Dans le bureau de la Poste, on s’affaire encore afin de préparer la distribution du courrier. Quarante sacs, comme à chaque escale, sont partis en avion vers Paris Naval ; autant ont été déposés en échange. Dans le lot, le 162e lettre destinée à l’un des matelots du bord. Un record. Le premier maître exhibe un retour de lettre recommandée. Elle était adressée à un inconnu. Le procédé est connu des collectionneurs. Un premier tampon d’oblitération orné de la flamme de la Jeanne, sera doublé par un autre pour le retour. « Voulez-vous savoir combien de lettres ont transité sur la Jeanne », me demande l’officier marinier postier ? « Pas tout à fait 130 000. Les paquets : plus de 3 500, tout ceci pour un poids de 2 240 kg. » Des statistiques qui le comblent de satisfaction. Son poste de combat à lui, c’est l’agence postale. Il a de quoi faire, avec les huit boîtes réparties sur le bord, le courrier à classer et à distribuer, la réception des commandes de collectionneurs. Il est aussi un peu la mémoire des escales, grâce aux cartes et aux timbres, et surtout aux aventures liées à ses relations avec les postes locales. « Tenez, à Cochin, il n’y avait de véhicule disponible ; j’ai du tout faire en taxi. Une vraie galère. A Sidney, ce ne fut pas facile non plus. J’ai du suivre le wagon postal durant 30 km, car les Australiens désinfectaient systématiquement les conteneur du courrier. Je regrette Pondichéry, nous n’y sommes pas restés longtemps ; tout le monde nous invitait spontanément. Vous le voyez, à chaque escale, c’est l’aventure, on ne sait quelle sera notre rencontre. A Hong Kong, nous avions 52 sacs. Nous avons du effectuer une dizaine d’allers et retours entre l’ambassade et le bord. »

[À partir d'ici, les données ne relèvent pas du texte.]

(** With sorted offsets an element is in one block only. *)
Lemma block_unique (i k l : Z) :
  0 <= k < n_blocks -> 0 <= l < n_blocks ->
  start k <= i < start (k + 1) -> start l <= i < start (l + 1) -> k = l.
Proof.
  intros Hk Hl Hik Hil.
  destruct (Z.lt_trichotomy k l) as [Hlt|[Heq|Hgt]]; [|exact Heq|].
  - pose proof (start_mono (k + 1) l ltac:(lia) ltac:(lia)). lia.
  - pose proof (start_mono (l + 1) k ltac:(lia) ltac:(lia)). lia.
Qed.

Lemma block_of_spec (i : Z) :
  0 <= i < start n_blocks ->
  block_copy_search fuel in_offsets n_mult i 0 n_blocks 0
  = Ok (block_of i, start (block_of i)) /\
  0 <= block_of i < n_blocks /\ start (block_of i) <= i < start (block_of i + 1).
Proof.
  intros Hi.
  assert (Hstart0 : start 0 = 0) by (unfold block_start; rewrite Hfirst; reflexivity).
  assert (Hpow : 2 ^ 31 <= 2 ^ (Z.of_nat fuel - 1)) by (apply Z.pow_le_mono_r; lia).
  destruct (block_copy_search_finds in_offsets n_mult fuel i 0 n_blocks ltac:(lia)
              ltac:(lia) ltac:(lia) ltac:(lia) ltac:(lia)) as (l & Hrun & Hl & Hblock).
  rewrite Hstart0 in Hrun.
  assert (Hof : block_of i = l) by (unfold found_block; rewrite Hrun; reflexivity).
  rewrite Hof. split; [exact Hrun|]. split; [exact Hl|exact Hblock].
Qed.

Sur la passerelle, le « pacha », installé dans son fauteuil, devise avec le commandant en second. Il est le seul à avoir l’usage de ce siège, quiconque tenterait de s’y asseoir serait condamné pour crime de lèse-majesté. A notre connaissance, faute de délinquant, aucune instruction n’a été ouverte en conséquence. Un matelot est monté afin de prendre des photos, il y a accès comme tous le personnel du bord. Certains n’ont jamais la curiosité d’y effectuer une petite visite. Ils vivent au rythme des quarts ; il arrive que des matelots logeant dans le même poste, ne se voient pas durant trois jours. « Si on ne cherche pas aller à la rencontre des autres, on ne voit personne », confie l’un des membres de l’équipage. « Au bout de six mois de campagne, j’ai découvert un officier marinier que je ne connaissais pas. Il est vrai qu’il est mécanicien et vit dans les entrailles du bâtiment. Mais quand même…En fait, chacun se trouve un dérivatif à ses activités, afin de durer, comme l’on dit ici. »

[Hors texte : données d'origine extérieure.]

(** * Cloudronix agent: the signed playbook execution engine

    A shallow embedding of package [playbook] (verifier, parser, variable
    resolver, condition evaluator, executor) and of the [command] action
    handler, together with the properties the specification states about
    them.

    Conventions of the embedding.
    - A Go [string] is a byte sequence; it is a Rocq [string] here and the
      functions of package [strings] are defined on its list of bytes.
    - A Go [map] with string keys is a [gmap string _]; the heterogeneous
      [map[string]interface{}] of task parameters is an association list,
      whose order stands for the iteration order of one run.
    - A function returning [(T, error)] returns an [outcome T]; a run-time
      panic is the third constructor.
    - The executor threads an explicit state: the host (file system,
      environment, clock) and the trace of the calls it makes into injected
      code (progress callback, action handlers).
    - Wall-clock fields ([StartTime], [EndTime], [Duration], [VerifiedAt])
      are not represented. *)

From Stdlib Require Import ZArith NArith Ascii String List Bool Lia.
From Stdlib Require Import Floats.SpecFloat DecimalString.
From stdpp Require Import base option list gmap strings.

Set Warnings "-register-all".

Local Open Scope Z_scope.
Local Open Scope list_scope.
Local Open Scope stdpp_scope.

(* ===================================================================== *)
(** * Package [strings] of the Go standard library *)
(* ===================================================================== *)

Module GoStrings.

Abbreviation bytes := (list ascii).

Definition bytesOf (s : string) : bytes := list_ascii_of_string s.
Definition ofBytes (l : bytes) : string := string_of_list_ascii l.

Definition code (c : ascii) : N := N_of_ascii c.

(** [asciiSpace] of strings.go: tab, LF, VT, FF, CR, space. *)
Definition asciiSpace (c : ascii) : bool :=
  match code c with
  | 9 | 10 | 11 | 12 | 13 | 32 => true
  | _ => false
  end%N.

(** UTF-8 encodings of the non-ASCII runes for which [unicode.IsSpace]
    holds: U+0085, U+00A0 (two bytes); U+1680, U+2000..U+200A, U+2028,
    U+2029, U+202F, U+205F, U+3000 (three bytes). *)
Definition spaceRune2 (a b : N) : bool :=
  ((a =? 0xC2) && ((b =? 0x85) || (b =? 0xA0)))%N.

Definition spaceRune3 (a b c : N) : bool :=
  (((a =? 0xE1) && (b =? 0x9A) && (c =? 0x80))
   || ((a =? 0xE2) && (b =? 0x80)
       && (((0x80 <=? c) && (c <=? 0x8A)) || (c =? 0xA8) || (c =? 0xA9) || (c =? 0xAF)))
   || ((a =? 0xE2) && (b =? 0x81) && (c =? 0x9F))
   || ((a =? 0xE3) && (b =? 0x80) && (c =? 0x80)))%N.

(** Width in bytes of the white-space rune that starts [l]; 0 if [l] starts
    with anything else (an invalid encoding decodes to U+FFFD, no space). *)
Definition leadSpace (l : bytes) : nat :=
  match l with
  | [] => 0
  | a :: r =>
      if asciiSpace a then 1
      else match r with
           | [] => 0
           | b :: r' =>
               if spaceRune2 (code a) (code b) then 2
               else match r' with
                    | [] => 0
                    | c :: _ => if spaceRune3 (code a) (code b) (code c) then 3 else 0
                    end
           end
  end%nat.

(** Width of the white-space rune that ends [l]. *)
Definition trailSpace (l : bytes) : nat :=
  match rev l with
  | [] => 0
  | c :: r =>
      if asciiSpace c then 1
      else match r with
           | [] => 0
           | b :: r' =>
               if spaceRune2 (code b) (code c) then 2
               else match r' with
                    | [] => 0
                    | a :: _ => if spaceRune3 (code a) (code b) (code c) then 3 else 0
                    end
           end
  end%nat.

Fixpoint trimLeft (fuel : nat) (l : bytes) : bytes :=
  match fuel with
  | O => l
  | S f => match leadSpace l with
           | O => l
           | w => trimLeft f (drop w l)
           end
  end.

Fixpoint trimRight (fuel : nat) (l : bytes) : bytes :=
  match fuel with
  | O => l
  | S f => match trailSpace l with
           | O => l
           | w => trimRight f (take (length l - w) l)
           end
  end.

Definition trimSpace (l : bytes) : bytes :=
  let l1 := trimLeft (length l) l in trimRight (length l1) l1.

Fixpoint isPrefix (p l : bytes) : bool :=
  match p, l with
  | [], _ => true
  | _ :: _, [] => false
  | a :: p', b :: l' => Ascii.eqb a b && isPrefix p' l'
  end.

Definition isSuffix (p l : bytes) : bool := isPrefix (rev p) (rev l).

(** [strings.Cut]: the text before and after the first occurrence of
    [sep]. *)
Fixpoint cut (sep l : bytes) {struct l} : option (bytes * bytes) :=
  if isPrefix sep l then Some ([], drop (length sep) l)
  else match l with
       | [] => None
       | c :: l' =>
           match cut sep l' with
           | Some (b, a) => Some (c :: b, a)
           | None => None
           end
       end.

Fixpoint splitAll (fuel : nat) (sep l : bytes) : list bytes :=
  match cut sep l with
  | None => [l]
  | Some (b, a) =>
      match fuel with
      | O => [l]
      | S f => b :: splitAll f sep a
      end
  end.

Fixpoint countAll (fuel : nat) (sep l : bytes) : nat :=
  match cut sep l with
  | None => 0
  | Some (_, a) =>
      match fuel with
      | O => 0
      | S f => S (countAll f sep a)
      end
  end.

Definition lowerByte (c : ascii) : ascii :=
  if ((65 <=? code c) && (code c <=? 90))%N then ascii_of_N (code c + 32) else c.

Definition isASCII (l : bytes) : bool := forallb (fun c => (code c <? 128)%N) l.

(** ** The exported functions, on strings *)

Definition TrimSpace (s : string) : string := ofBytes (trimSpace (bytesOf s)).

Definition HasPrefix (s p : string) : bool := isPrefix (bytesOf p) (bytesOf s).

Definition HasSuffix (s p : string) : bool := isSuffix (bytesOf p) (bytesOf s).

Definition TrimPrefix (s p : string) : string :=
  if HasPrefix s p then ofBytes (drop (String.length p) (bytesOf s)) else s.

Definition Contains (s sub : string) : bool :=
  match cut (bytesOf sub) (bytesOf s) with Some _ => true | None => false end.

(** [strings.Split s sep] for a non-empty [sep]. Go splits after each UTF-8
    sequence when [sep] is empty; every separator in this program is a
    non-empty literal, and that case is given as no split. *)
Definition Split (s sep : string) : list string :=
  match bytesOf sep with
  | [] => [s]
  | sp => map ofBytes (splitAll (String.length s) sp (bytesOf s))
  end.

(** [strings.SplitN s sep 2] for a non-empty [sep]: at most one cut, at the
    first occurrence. *)
Definition SplitN2 (s sep : string) : list string :=
  match cut (bytesOf sep) (bytesOf s) with
  | None => [s]
  | Some (b, a) => [ofBytes b; ofBytes a]
  end.

(** [strings.Count s sub] for a non-empty [sub]: the number of
    non-overlapping occurrences. *)
Definition Count (s sub : string) : nat :=
  match bytesOf sub with
  | [] => S (String.length s)
  | sp => countAll (String.length s) sp (bytesOf s)
  end.

(** [s[i:j]]; [None] is the run-time panic of an out-of-range slice. *)
Definition slice (s : string) (i j : nat) : option string :=
  if ((i <=? j) && (j <=? String.length s))%nat
  then Some (ofBytes (take (j - i) (drop i (bytesOf s))))
  else None.

Section ToLower.
(** [strings.Map(unicode.ToLower, s)], which [ToLower] falls back to when
    [s] has a byte outside ASCII. *)
Variable mapUnicodeLower : string -> string.

Definition ToLower (s : string) : string :=
  if isASCII (bytesOf s) then ofBytes (map lowerByte (bytesOf s))
  else mapUnicodeLower s.
End ToLower.

End GoStrings.

Import GoStrings.

(* ===================================================================== *)
(** * Results of Go calls *)
(* ===================================================================== *)

(** Errors of package [playbook] (errors.go, verify.go) and the ones built
    with [fmt.Errorf]; [Error_text] is their [Error()] method. *)
Inductive Error : Type :=
| ErrHashMismatch
| ErrInvalidSignature
| ErrNotApproved
| ErrEmptyContent
| ErrMissingHash
| ErrMissingSignature
| ErrInvalidPublicKey
| ErrPlatformMismatch
| ErrVariableNotFound
| ErrInvalidYAML
| ErrContext
| ParseError (Message : string) (Cause : Error)
| ValidationError (Field Message : string)
| VariableError (VariableName : string) (Cause : Error)
| Errorf (text : string).

Fixpoint Error_text (e : Error) : string :=
  match e with
  | ErrHashMismatch =>
      "SECURITY VIOLATION: playbook hash mismatch - content may have been tampered"
  | ErrInvalidSignature =>
      "SECURITY VIOLATION: invalid signature - playbook not authenticated"
  | ErrNotApproved =>
      "SECURITY VIOLATION: playbook not approved - requires human review"
  | ErrEmptyContent => "SECURITY VIOLATION: empty playbook content"
  | ErrMissingHash => "SECURITY VIOLATION: missing playbook hash"
  | ErrMissingSignature => "SECURITY VIOLATION: missing playbook signature"
  | ErrInvalidPublicKey => "SECURITY VIOLATION: invalid server public key"
  | ErrPlatformMismatch => "playbook does not support this platform"
  | ErrVariableNotFound => "variable not found"
  | ErrInvalidYAML => "invalid YAML syntax"
  | ErrContext => "context canceled"
  | ParseError m _ => "parse error: " +:+ m
  | ValidationError f m => "validation error in '" +:+ f +:+ "': " +:+ m
  | VariableError n c => "variable '{{ " +:+ n +:+ " }}' error: " +:+ Error_text c
  | Errorf t => t
  end.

Dans les postes des élèves officiers, l’ambiance est différente. La fonction les sépare du reste de l’équipage, et l’on se sent encore un peu guindé sur le bâtiment. Les échanges se font davantage en fonction des intérêts culturels des uns et des autres. Aux escales, on rêve certes, mais on regarde comment vivent les populations. « Nous prenons l’atmosphère » dit cet enseigne de vaisseau de 2e classe. « Nous voyons tellement d’horreurs, que les tribulations politiques nous semblent dépassées. Nous sommes de plus en plus appelés à servir dans des situations de crise. Le marin n’est plus un serviteur d’armes, il doit connaître les civilisations. Et quoiqu’on dise, nous sommes fiers de représenter la France ». Le pacha auquel je rapporte ces propos, cite, en guise de réponse, cette phrase de Saint-Exupéry : « Je suis lié à mes frères par un but commun et qui se situe en dehors de nous ». La Jeanne est un foyer de pudeur ; les uns et les autres ont du respect pour chacun, pour une raison toute simple, on y vit sans cesse les uns sur les autres.

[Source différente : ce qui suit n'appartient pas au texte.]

(** ** Channels

    A Go channel with its capacity, the values in it and whether it is closed.
    A send or receive that cannot proceed blocks: it is a step that is not
    enabled.  Sending on a closed channel panics; a closed, empty channel gives
    the zero value. *)

Record chan (A : Type) : Type := mkChan { ccap : nat; cbuf : list A; cshut : bool }.
Arguments mkChan {A} ccap cbuf cshut.
Arguments ccap {A} c : rename.
Arguments cbuf {A} c : rename.
Arguments cshut {A} c : rename.

Inductive sent (A : Type) : Type := Sent (c : chan A) | SendPanic | SendBlock.
Arguments Sent {A} c.
Arguments SendPanic {A}.
Arguments SendBlock {A}.
Inductive received (A : Type) : Type := Received (v : A) (c : chan A) | RecvZero | RecvBlock.
Arguments Received {A} v c.
Arguments RecvZero {A}.
Arguments RecvBlock {A}.

Definition make_chan {A} (n : nat) : chan A := mkChan n [] false.
Definition send {A} (c : chan A) (v : A) : sent A :=
  if cshut c then SendPanic
  else if bool_decide (length (cbuf c) < ccap c)%nat
       then Sent (mkChan (ccap c) (cbuf c ++ [v]) (cshut c)) else SendBlock.
Definition recv {A} (c : chan A) : received A :=
  match cbuf c with
  | v :: b => Received v (mkChan (ccap c) b (cshut c))
  | [] => if cshut c then RecvZero else RecvBlock
  end.
(** [None]: closing a closed channel panics. *)
Definition close_chan {A} (c : chan A) : option (chan A) :=
  if cshut c then None else Some (mkChan (ccap c) (cbuf c) true).
(* ===== verification/IoBuffer.v ===== *)
(** * The I/O buffer (src/pkg/buffer/iobuffer.go, iobufferpool.go)

    An [ioBuffer] owns a byte slice [buf] whose first [off] bytes have been
    read; writes go to the end of [buf], growing it through the byte-slice pool
    when the capacity is exhausted.  [view] is the abstract value of a buffer,
    its unread bytes; the theorems of this file say what each operation does to
    it, whatever stale bytes the pool hands out. *)

From S2P Require Import Prelude BytePool.

(** [io] errors the buffer reports or passes on. *)
Inductive ioerr :=
| EOF
| ErrTimeout (* a [net.Error] with [Timeout()] *)
| ErrOther.

#[export] Instance ioerr_eq_dec : EqDecision ioerr.
Proof. solve_decision. Defined.

Definition MinRead : Z := Z.shiftl 1 9.
Definition MaxRead : Z := Z.shiftl 1 17.
Definition ResetOffMark : Z := -1.
Definition DefaultSize : Z := Z.shiftl 1 4.

(** [pooled] records whether the field [b *[]byte] is set: it then points to
    the slice [buf] was cut from.  [bnil] is [buf == nil]. *)
Record ioBuffer := IoBuffer {
  buf : slice;
  off : Z;
  offMark : Z;
  count : Z;
  eof : bool;
  pooled : bool;
  bnil : bool
}.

L’avertisseur retentit. Alerte ! Encore un exercice. Les coursives se remplissent d’hommes pressés.

vendredi 26 février 2010

LETTRES DE "LA JEANNE D'ARC" IV


- LA JEANNE CHANTE -

Soudain, un appel pressant, traverse les haut-parleurs, diffusés dans tout le bord : « Attention çà va rouler ! » L’annonce n’est pas terminée que je vois tous mes papiers et livres glisser sur la table et rejoindre sur le sol. Un fauteuil file tout seul dans l’autre sens. Un énorme vacarme retentit dans tout le bord. Les mers traversées ont été si calmes, que nul n’a réellement songé à bien arrimer ses paquets et autres effets. Résultat, il faut tout ramasser. Le bâtiment gémit. Depuis Gibraltar, la mer s'est creusée. On gîte à 15° ; dans les coursives des sil¬houettes avancent obliques… Bien à l’abri, sur la passerelle, nous suivons le mouvement du bâtiment, dont l’étrave déchire les vagues et cueille des baleines, ces paquets de mers qui recouvrent l’avant.
Le temps s'est calmé. Dans les carrés, les maîtres d'hôtel ont retiré les « violons » destinés à maintenir les assiettes et couverts. Qui a déjà vu le film de ce soir ? Sur la passerelle, l'officier de quart saisit son sextant, pour le geste. Vénus vient d'ap¬paraître. Un midship reporte à l'aide d'un compas, notre position sur une carte. En bas, der¬rière les rideaux tirés, sur sa bannette, un matelot relit son courrier. Difficile de vraiment s'isoler. Pour les offi¬ciers, c’est plus facile, il suffit de tirer la porte de sa chambre. « Nous ne sommes pas des moines soldats, insiste le commandant en second. Nous cultivons notre jardin secret et reconstituons notre univers. » Cha¬cun à sa manière, hors du temps de service. Mais, au moment où l'on ne s'y attend pas: coup de klaxon. Poste de combat. Précipita¬tion dans tout le bord. Chacun connaît sa place, son rôle. Deux, trois minutes pour y parvenir. Klaxon encore : alarme de sécurité. Nouvelle préci¬pitation : incendie dans la cafétéria équipage, six blessés... drôle de drame. L'exercice constant en¬traîne le personnel et teste ses réflexes. Les exercices de sécurité se succèdent. Des « ron¬diers » ne cessent de visiter chacun des 900 locaux du bord. Le calme est revenu. Soudain, une mélodie insolite retentit. Sur les passavants, un midship sonne, dans sa trompe de chasse, des fanfares. Le chuintement des vagues le long de la coque pourrait remplacer les voix d’une meute.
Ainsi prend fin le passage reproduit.